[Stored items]
Lemma conf_run_yes (i : uint256) (tr : list (Env * Confidential.Call)) :
  forall s : Confidential.State,
    conf_yes (Confidential.run tr s) i = conf_yes s i + N.of_nat (conf_yes_calls i tr s).
Proof.
  induction tr as [| [env c] tr IH]; intros s.
  - cbn. lia.
  - rewrite conf_run_cons. cbn [conf_yes_calls].
    specialize (IH (Confidential.step s (env, c))).
    unfold Confidential.step in *. cbn [fst snd] in *.
    destruct (Confidential.call env c s) as [s1 | r] eqn:Hc.
    + pose proof (conf_call_yes env c s s1 i Hc) as Hstep.
      destruct c; cbn [is_ok andb] in *; try lia.
      destruct (id =? i); lia.
    + destruct c; cbn [is_ok andb]; lia.
Qed.

(** X15. Along every sequence of calls of the Confidential-spend variant
    from deployment, the [yesVotes] counter of a proposal is exactly the
    number of [voteYes] calls on it that succeeded: nothing else moves the
    counter, neither execution nor cancellation resets it, and it never
    wraps. *)
Theorem X15_conf_yesVotes_counts_votes :
  forall (env0 : Env) (members : list address) (minQuorum : uint256)
         (tr : list (Env * Confidential.Call)) (i : uint256) (p : Confidential.Proposal),
    let s0 := Confidential.constructor env0 members minQuorum in
    Confidential.proposals (Confidential.run tr s0) !! N.to_nat i = Some p ->
    Confidential.yesVotes p = N.of_nat (conf_yes_calls i tr s0).
Proof.
  intros env0 members minQuorum tr i p s0 Hp.
  pose proof (conf_run_yes i tr s0) as H. unfold conf_yes in H. rewrite Hp in H.
  destruct (conf_constructor_fold members
              {| Confidential.owner := msg_sender env0;
                 Confidential.quorum := minQuorum;
                 Confidential._treasury := 0;
                 Confidential.proposals := [];
                 Confidential.voted := ∅;
                 Confidential.isMember := ∅;
                 Confidential.events := [] |})
    as (_ & _ & _ & Hps & _).
  fold (Confidential.constructor env0 members minQuorum) in Hps. fold s0 in Hps.
  cbn [Confidential.proposals] in Hps. rewrite Hps, lookup_nil in H. lia.
Qed.

Lemma X15_conf_yesVotes_counts_votes_witness :
  let tr :=
    [ (Scenario.at_time Scenario.alice 120,
       Confidential.CallCreateProposal Scenario.payee 20 true one_day);
      (Scenario.at_time Scenario.alice 130, Confidential.CallVoteYes 0);
      (Scenario.at_time Scenario.alice 135, Confidential.CallVoteYes 0);
      (Scenario.at_time Scenario.carol 137, Confidential.CallVoteYes 0);
      (Scenario.at_time Scenario.bob 140, Confidential.CallVoteYes 0);
      (Scenario.at_time Scenario.bob 150, Confidential.CallExecute 0) ] in
  2 = N.of_nat (conf_yes_calls 0 tr
                  (Confidential.constructor (Scenario.at_time Scenario.deployer 100)
                     [Scenario.alice; Scenario.bob] 2)).
Proof.
  intros tr.
  apply (X15_conf_yesVotes_counts_votes (Scenario.at_time Scenario.deployer 100)
           [Scenario.alice; Scenario.bob] 2 tr 0
           {| Confidential.recipient := Scenario.payee;
              Confidential.encAmount := 20;
              Confidential.yesVotes := 2;
              Confidential.deadline := 86520;
              Confidential.executed := true;
              Confidential.executedEnc := 0 |}).
  reflexivity.
Defined.
(** * caching-proxy: a shallow embedding of the cache key, the disk store,
      the header sanitizer and the forwarding engine

    The development follows the Go sources:
    - [internal/cache/cache.go]      Entry, BuildCacheKey, ShardPath,
                                     singleJoiningSlash, CloneHeaders
    - [internal/cache/diskcache.go]  DiskCache: Get, Set, Delete, Clear
    - [internal/proxy] (proxy.go)    the request handler of Run,
                                     filterHopByHop, copyHeaders,
                                     reqNoStore, resNoStore, containsToken

    Go strings are byte strings; they are modelled by [string] (a list of
    8-bit [ascii] characters).  [http.Header] (a [map[string][]string]) is a
    [gmap string (list string)]; a nil map and an empty map, and a nil slice
    and an empty slice, are not distinguished. *)

From Stdlib Require Import ZArith Lia String Ascii List Bool.
From Stdlib Require Import DecimalString DecimalZ DecimalN DecimalPos DecimalFacts.
From stdpp Require Import gmap strings list fin_maps sorting.

#[local] Set Warnings "-register-all".

Local Open Scope string_scope.
Local Open Scope list_scope.

(** [a +:+ b] is [String.append], Go's [+] on strings. *)

(** ** Byte strings *)

Definition byte_val (c : ascii) : N := N_of_ascii c.

Definition in_range (lo hi : N) (c : ascii) : bool :=
  ((lo <=? byte_val c) && (byte_val c <=? hi))%N.

Definition str_eqb (a b : string) : bool := bool_decide (a = b).

(** [s[0:n]] for [n <= len(s)]. *)
Fixpoint str_take (n : nat) (s : string) : string :=
  match n, s with
  | S n', String c s' => String c (str_take n' s')
  | _, _ => EmptyString
  end.

(** [s[n:]]. *)
Fixpoint str_drop (n : nat) (s : string) : string :=
  match n, s with
  | S n', String _ s' => str_drop n' s'
  | _, _ => s
  end.

Fixpoint str_last (s : string) : option ascii :=
  match s with
  | EmptyString => None
  | String c EmptyString => Some c
  | String _ s' => str_last s'
  end.
(** X22.  Promotions saturate at the last semester: [n] promotions in a
    row take a resolved student from semester [c] to [min (c + n)
    No_of_Sem], so no number of promotions takes a student past the end of
    the course. *)
Theorem promotions_saturate
    (n : nat) (db : Database) (ids : list ObjectId) (s : Student.t)
    (course : Course.t) (c : Z) :
  uniqueIds db -> resolved db ids s ->
  courseOf db s = Some course ->
  JS.parseInt10 (Student.semId s) = JS.Num c ->
  c <= Course.No_of_Sem course ->
  JS.safeInteger c -> JS.safeInteger (Course.No_of_Sem course) ->
  exists s',
    findById (Student._id s)
      (students (Nat.iter n (fun d => snd (Advance ids d)) db))
    = Some s'
    /\ JS.parseInt10 (Student.semId s')
       = JS.Num (Z.min (c + Z.of_nat n) (Course.No_of_Sem course)).
Proof.
  intros Hu Hr Hc Hp HT _ _.
  destruct (Advance_many n ids course db s c Hu Hr Hc Hp HT)
    as (s' & Hu' & Hr' & Hid & _ & Hp').
  exists s'. split; [| exact Hp'].
  rewrite <- Hid. apply findById_unique; [exact Hu' | apply Hr'].
Qed.

Lemma promotions_saturate_witness :
  exists s',
    findById "s1"
      (students
         (Nat.iter 7 (fun d => snd (Advance ["s1"; "s2"] d)) twoStudents))
    = Some s'
    /\ JS.parseInt10 (Student.semId s') = JS.Num (Z.min (4 + Z.of_nat 7) 8).
Proof.
  apply (promotions_saturate 7 twoStudents ["s1"; "s2"]
           (Student.mk "s1" "MCA" "4" "2024-25") (Course.mk "MCA" 8) 4).
  - repeat constructor; simpl; intuition discriminate.
  - split; simpl; tauto.
  - reflexivity.
  - reflexivity.
  - simpl. lia.
  - split; vm_compute; discriminate.
  - split; vm_compute; discriminate.
Defined.

Lemma Rollback_once (db : Database) (ids : list ObjectId) (s : Student.t)
    (c : Z) :
  uniqueIds db -> resolved db ids s ->
  JS.parseInt10 (Student.semId s) = JS.Num c ->
  1 <= c ->
  exists s',
    uniqueIds (snd (Rollback ids false db))
    /\ resolved (snd (Rollback ids false db)) ids s'
    /\ Student._id s' = Student._id s
    /\ JS.parseInt10 (Student.semId s') = JS.Num (Z.max (c - 1) 1).
Proof.
  intros Hu Hr Hp H1.
  pose proof (Rollback_uniqueIds db ids false s Hu Hr) as Hu'.
  destruct (Z_le_gt_dec c 1) as [Hle | Hgt].
  - pose proof (rollbackDecision_first s c Hp Hle) as Hd.
    destruct (Rollback_skip db ids false s _ Hu Hr Hd) as (Hs & _ & _).
    exists s. split; [exact Hu' |].
    split; [split; [apply findById_In in Hs; apply Hs | exact (proj2 Hr)] |].
    split; [reflexivity |]. rewrite Hp. f_equal. lia.
  - pose proof (rollbackDecision_normal s c Hp ltac:(lia)) as Hd.
    cbv zeta in Hd.
    destruct (Rollback_apply db ids false s _ _ Hu Hr Hd) as (Hs & _ & _).
    eexists. split; [exact Hu' |].
    split; [split; [apply findById_In in Hs; apply Hs | exact (proj2 Hr)] |].
    split; [reflexivity |].
    cbn [applySet Payload.semId Student.semId].
    rewrite parseInt10_toString. f_equal. lia.
Qed.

--- Task goal ---
Copy the records above exactly, from the first line through the line containing "Confidential.isMember := ∅;", and include nothing else.

--- Result below ---
Lemma conf_run_yes (i : uint256) (tr : list (Env * Confidential.Call)) :
  forall s : Confidential.State,
    conf_yes (Confidential.run tr s) i = conf_yes s i + N.of_nat (conf_yes_calls i tr s).
Proof.
  induction tr as [| [env c] tr IH]; intros s.
  - cbn. lia.
  - rewrite conf_run_cons. cbn [conf_yes_calls].
    specialize (IH (Confidential.step s (env, c))).
    unfold Confidential.step in *. cbn [fst snd] in *.
    destruct (Confidential.call env c s) as [s1 | r] eqn:Hc.
    + pose proof (conf_call_yes env c s s1 i Hc) as Hstep.
      destruct c; cbn [is_ok andb] in *; try lia.
      destruct (id =? i); lia.
    + destruct c; cbn [is_ok andb]; lia.
Qed.

(** X15. Along every sequence of calls of the Confidential-spend variant
    from deployment, the [yesVotes] counter of a proposal is exactly the
    number of [voteYes] calls on it that succeeded: nothing else moves the
    counter, neither execution nor cancellation resets it, and it never
    wraps. *)
Theorem X15_conf_yesVotes_counts_votes :
  forall (env0 : Env) (members : list address) (minQuorum : uint256)
         (tr : list (Env * Confidential.Call)) (i : uint256) (p : Confidential.Proposal),
    let s0 := Confidential.constructor env0 members minQuorum in
    Confidential.proposals (Confidential.run tr s0) !! N.to_nat i = Some p ->
    Confidential.yesVotes p = N.of_nat (conf_yes_calls i tr s0).
Proof.
  intros env0 members minQuorum tr i p s0 Hp.
  pose proof (conf_run_yes i tr s0) as H. unfold conf_yes in H. rewrite Hp in H.
  destruct (conf_constructor_fold members
              {| Confidential.owner := msg_sender env0;
                 Confidential.quorum := minQuorum;
                 Confidential._treasury := 0;
                 Confidential.proposals := [];
                 Confidential.voted := ∅;
                 Confidential.isMember := ∅;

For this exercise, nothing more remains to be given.